HÜDA PAR Genel Başkanı Yapıcıoğlu, kış şartlarında çadır kentlerin yeterli olmadığını belirterek vatandaşların taleplerini kamuoyu ile paylaştı.
Yapıcıoğlu, "Evet takdir edersiniz ki bu ilk günler acil durumdan dolayı bu çadır hayatı çözüm olabilir. Onun haricinde çok uzun süre çadır hayatı çözüm olamaz. Bu yüzden bugün kurduğumuz temaslarda, yoğun olarak çadırda kalan vatandaşlardan şunu dinledik, şu talepleri aldık: Bir konteyner olsa biraz daha düzene girmiş olacağız. Elbette burada hava iyi ama yine neticede kış şartları yeterince ısıtmıyor çadırlar. Bir de çadırlarda vatandaşların banyo yapma ve tuvaletle ilgili talepleri, ihtiyaçları, sıkıntıları var. Bununla birlikte hükümetin söylediği gibi çok kısa bir sürede inşaatlara başlaması ve hayatın normale dönmesi gerekiyor; bununla ilgili yoğun bir çaba göstermek gerekiyor çünkü yıkım çok büyük." dedi.
"Arama kurtarma faaliyetleri bitirilsin, tamamlansın enkaz altında hiç kimse kalmasın"

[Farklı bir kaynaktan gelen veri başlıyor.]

Lemma time_exact v p n : mysql_time_timestamp v p = Ok n → n = time_micros v p.
Proof.
  unfold mysql_time_timestamp, time_micros. destruct (strip_minus v) as [negative u] eqn:Es.
  intros ([clock f] & Hparts & Hc)%bind_Ok.
  assert (clock = (if bool_decide (p = 0) then u else firstn (length u - S (Z.to_nat p)) u) ∧
    match f with Some f => digits_value f * 10 ^ (6 - p) | None => 0 end =
    if bool_decide (p = 0) then 0 else digits_value (drop (length u - Z.to_nat p) u) * 10 ^ (6 - p)) as [Hclock Hfrac].
  { case_bool_decide as Hp; [by apply bind_Ok in Hparts as ([] & _ & [= <- <-])|].
    apply bind_Ok in Hparts as ([i' f'] & Hsplit & ([] & Hl%ensure_Ok & [= <- <-])%bind_Ok).
    destruct (split_at 46 u) as [[i2 f2]|] eqn:Eu; [|done]. injection Hsplit as <- <-. apply split_at_inv in Eu as ->.
    apply andb_true_iff in Hl as [Hl _]. apply bool_decide_eq_true in Hl. rewrite <-Hl, Nat2Z.id, length_app. cbn [length].
    replace (length i2 + S (length f2) - S (length f2))%nat with (length i2) by lia. rewrite take_app_length. split; [done|].
    replace (length i2 + S (length f2) - length f2)%nat with (length (i2 ++ [46])) by (rewrite length_app; cbn; lia).
    rewrite (cons_middle 46 i2 f2), app_assoc, drop_app_length. done. }
  cbn zeta. rewrite <-Hclock, <-Hfrac. clear Hclock Hfrac Hparts.
  destruct (split_bytes 58 clock) as [|h [|m [|s [|]]]] eqn:E; try done. apply split_bytes_inv in E. cbn in E. rewrite app_nil_r in E.
  apply bind_Ok in Hc as ([] & Hl%ensure_Ok & ([] & _ & ([] & _ & [= <-])%bind_Ok)%bind_Ok).
  apply andb_true_iff in Hl as [[[_ Hm]%andb_true_iff Hs]%andb_true_iff _]. apply bool_decide_eq_true in Hm, Hs.
  assert (length clock = (length h + 6)%nat) as Hlen by (rewrite E, !length_app; cbn; rewrite length_app; cbn; lia).
  assert (firstn (length clock - 6) clock = h) as -> by (rewrite Hlen, Nat.add_sub, E; apply take_app_length).
  assert (firstn 2 (drop (length clock - 5) clock) = m) as ->.
  { rewrite Hlen. replace (length h + 6 - 5)%nat with (length (h ++ [58])) by (rewrite length_app; cbn; lia).
    rewrite E, (cons_middle 58 h (m ++ 58 :: s)), app_assoc, drop_app_length, <-Hm. apply take_app_length. }
  assert (firstn 2 (drop (length clock - 2) clock) = s) as ->.
  { rewrite Hlen. replace (length h + 6 - 2)%nat with (length (h ++ 58 :: m ++ [58])) by (rewrite length_app; cbn; rewrite length_app; cbn; lia).
    rewrite E. replace (h ++ 58 :: m ++ 58 :: s) with ((h ++ 58 :: m ++ [58]) ++ s) by (by rewrite <-!app_assoc, <-app_comm_cons, <-app_assoc).
    rewrite drop_app_length, <-Hs. by rewrite firstn_all. }
  destruct negative; lia.
Qed.
Lemma appends_zoned buf v p out : Forall byte v → write_mysql_zoned_timestamp buf v p = Ok out → appends buf out [TString (firstn 10 v ++ text "T" ++ drop 11 v ++ text "Z")].
Proof.
  intros Hv. unfold write_mysql_zoned_timestamp. intros ([] & _ & ([[y ms] us] & _ & ([] & _ & [= <-])%bind_Ok)%bind_Ok)%bind_Ok.
  exists (34 :: ((firstn 10 v ≫= json_string_byte) ++ [84] ++ (drop 11 v ≫= json_string_byte) ++ [90]) ++ [34]). rewrite !contents_eq.
  split; [by rewrite <-!app_assoc|]. apply closed_printed, closed_string. assert (∀ b, plain_byte b → body [b] [b]) as Hone by (intros b Hb; apply body_plain; by constructor).
  apply body_app; [by apply contents_body, Forall_take|]. apply (body_app [84] [84]); [by apply Hone|].
  apply body_app; [by apply contents_body, Forall_drop|]. by apply Hone.
Qed.

Lemma set_selected bits members : Forall (Forall byte) members → Forall (Forall byte) (set_members bits members).
Proof.
  intros Hm. unfold set_members. apply Forall_bind, Forall_forall. intros [i m] Hin. cbn. destruct (Z.testbit _ _); [|constructor]. constructor; [|constructor].
  apply elem_of_lookup_imap in Hin as (j & x & [= -> ->] & Hj). rewrite Forall_lookup in Hm. by eapply Hm.
Qed.

Lemma appends_uuid buf v out : Forall byte v → write_ydb_uuid buf v = Ok out → appends buf out [TString (uuid_text v)].
Proof.
  intros Hv. unfold write_ydb_uuid. intros ([] & Hl%ensure_Ok & [= <-])%bind_Ok. apply bool_decide_eq_true in Hl.
  rewrite uuid_fold by done. exists (34 :: uuid_text v ++ [34]). split; [by rewrite <-!app_assoc|].
  by apply closed_printed, closed_string, body_plain, uuid_plain.
Qed.
Lemma appends_cp1252 buf v out : Forall byte v → write_cp1252_json_string buf v = Ok out → appends buf out [TString (cp1252_text v)].
Proof.
  intros Hv. unfold write_cp1252_json_string. intros (buf1 & Hw & [= <-])%bind_Ok. apply cp1252_body in Hw as (t & -> & Ht); [|done].
  exists (34 :: t ++ [34]). split; [by rewrite <-!app_assoc|]. by apply closed_printed, closed_string.
Qed.
Lemma appends_set buf bits members : Forall (Forall byte) members →
  appends buf ((foldl (write_set_member bits) (buf ++ [34], true) (imap pair members)).1 ++ [34]) [TString (comma_list (set_members bits members))].
Proof.
  intros Hm. rewrite set_fold. cbn [fst]. eexists (34 :: comma_list _ ++ [34]). split; [by rewrite <-!app_assoc|].
  apply closed_printed, closed_string. by apply comma_body, set_selected.
Qed.
Lemma member_bytes members ordinal v : Forall (Forall byte) members → member members ordinal = Some v → Forall byte v.
Proof. unfold member. intros Hm. case_bool_decide; [intros [= <-]; constructor|]. rewrite Forall_lookup in Hm. apply Hm. Qed.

"Hatay’da diğer yerlerde olmayan sorunlardan bir tanesi belki şu, biliyorsunuz burada Rönesans diye bir site var." diyen Yapıcıoğlu: "Antakya merkezde oradaki yıkımdan sonra bir de üstüne yangın olunca bazı cesetler maalesef yanmış. Şimdi orada bazı vatandaşlar dediler ki, bizim burada akrabalarımız var, bu binanın altında olduklarını biliyoruz. Bugüne kadar bu binanın altından onlara ait, onlardan geriye hiçbir şey çıkmadı. Öyle ki bir kadıncağız yolumuzu kesip dedi ki, benim çocuğum var, burada üç tane torunum var; yani onlardan bir kemik parçası bile olsa ben onu götürsem, gömsem onlara bir mezarlık olsun diye. Fakat geriye hiçbir şey kalmadan o binalarda enkaz kaldırma çalışması yapıldı. Biz, AFAD yetkilileriyle görüşüp bu durumun doğru olup olmadığını sorduk. Dediler ki, binaların ön tarafında yani arama işlemleri bitmiş olan kısımlarında enkaz kaldırma var fakat öbür taraflarda halen daha canlı veya cansız şekilde vatandaşları çıkarmak için bir çalışma, bir arama vardır. Temennimiz şudur ki arama kurtarma faaliyetleri bitirilsin, tamamlansın, enkaz altında hiç kimse kalmasın. Eğer yaşıyorsa tabii öncellikli olarak yaşayanları canlı olarak çıkarmak fakat onuncu günden sonra artık bu konuda ümitler gittikçe zayıflıyor. Eğer bu olmazsa bile cenazeleri orada bırakmamak; cenazeleri çıkarıp sahiplerine teslim etmek gerekir." ifadelerini kullandı.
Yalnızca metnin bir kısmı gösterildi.